START Data
(** [if seg: ds = ds.sel(time=parse_segment(seg)["slice"])]. *)
Definition select_segment `{PyObjects} (ds : track) (seg : option pyval)
  : result track :=
  match seg with
  | None => Ok ds
  | Some v =>
      if truthy v
      then parsed ← parse_segment v;
           sl ← getitem parsed "slice";
           ds_sel ds sl
      else Ok ds
  end.

Definition meteor_event `{Geod} `{Minimizer} `{Pandas} `{PyObjects}
    (ds meteor_track : track) (seg : option pyval) (name : option string)
    (remarks : option (list string)) : result event :=
  ds ← select_segment ds seg;
  '(dist, meeting_time) ← get_overpass_track ds meteor_track true;
  distance ← py_round dist;
  let position :=
    interp_at inject_Z (rows_of_track meteor_track) (inject_Z meeting_time) in
  Ok {| ev_name := name_or name "METEOR overpass";
        ev_time := to_dt meeting_time;
        ev_kinds := ["meteor_overpass"];
        ev_distance := distance;
        ev_remarks := list_or remarks [];
        ev_meteor := Some position |}.

(* ===================================================================== *)
(** ** [_attach_circle_fit] and [attach_circle_fit] *)
(* ===================================================================== *)

(** ["circle" in obj] for the object under ["kinds"], which the model
    does not look into; it raises for an object that is no container. *)
Class Containers := py_contains : pyval → string → result bool.

(** [_attach_circle_fit] on a segment record, a dict.  It returns the
    record itself, or a new dict with the entries of the record and three
    floats. *)
Definition _attach_circle_fit `{Geod} `{Sqrt} `{Minimizer} `{Generator}
    `{Int64Cast} `{PyObjects} `{Containers}
    (segment : gmap string pyval) (ds : dataset)
  : py (gmap string pyval + gmap string (pyval + float)) :=
  kinds ← lift_result (getitem (PyDict segment) "kinds");
  is_circle ← lift_result (py_contains kinds "circle");
  if negb is_circle then mret (inl segment)
  else
    sl ← lift_result (getitem (PyDict segment) "slice");
    cdata ← lift_result (ds_sel (ds_track ds) sl);
    '(clat, clon, radius) ←
      ransac_fit_circle (NdArray (lat_dtype ds) (s_lat <$> cdata))
                        (NdArray (lon_dtype ds) (s_lon <$> cdata)) 1000 100;
    mret (inr (<["radius" := inr radius]>
                 (<["clon" := inr clon]>
                    (<["clat" := inr clat]> (inl <$> segment))))).

(** [[_attach_circle_fit(s, ds) for s in segments]]. *)
Fixpoint attach_circle_fit `{Geod} `{Sqrt} `{Minimizer} `{Generator}
    `{Int64Cast} `{PyObjects} `{Containers}
    (segments : list (gmap string pyval)) (ds : dataset)
  : py (list (gmap string pyval + gmap string (pyval + float))) :=
  match segments with
  | [] => mret []
  | s :: rest =>
      r ← _attach_circle_fit s ds;
      rs ← attach_circle_fit rest ds;
      mret (r :: rs)
  end.

(* ===================================================================== *)
(** ** Vocabulary of the properties *)
(* ===================================================================== *)

(** The value of a finite float. *)
Definition Qof (x : float) : Q :=
  match x with Fin q => q | NaN => 0%Q end.

(** Samples and tracks whose positions are finite, and the coordinates of
    such a sample. *)
Definition finite_sample (s : sample) : Prop :=
  finite (s_lat s) ∧ finite (s_lon s).
Definition finite_track (ds : track) : Prop := Forall finite_sample ds.
Definition lat_of (s : sample) : Q := Qof (s_lat s).
Definition lon_of (s : sample) : Q := Qof (s_lon s).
END Data
Copy range, inclusive: the line holding "ransac_fit_circle (NdArray (lat_dtype" to the line holding "s :: rest =>". Reproduce exactly those lines of the records above and no others.

      ransac_fit_circle (NdArray (lat_dtype ds) (s_lat <$> cdata))
                        (NdArray (lon_dtype ds) (s_lon <$> cdata)) 1000 100;
    mret (inr (<["radius" := inr radius]>
                 (<["clon" := inr clon]>
                    (<["clat" := inr clat]> (inl <$> segment))))).

(** [[_attach_circle_fit(s, ds) for s in segments]]. *)
Fixpoint attach_circle_fit `{Geod} `{Sqrt} `{Minimizer} `{Generator}
    `{Int64Cast} `{PyObjects} `{Containers}
    (segments : list (gmap string pyval)) (ds : dataset)
  : py (list (gmap string pyval + gmap string (pyval + float))) :=
  match segments with
  | [] => mret []
  | s :: rest =>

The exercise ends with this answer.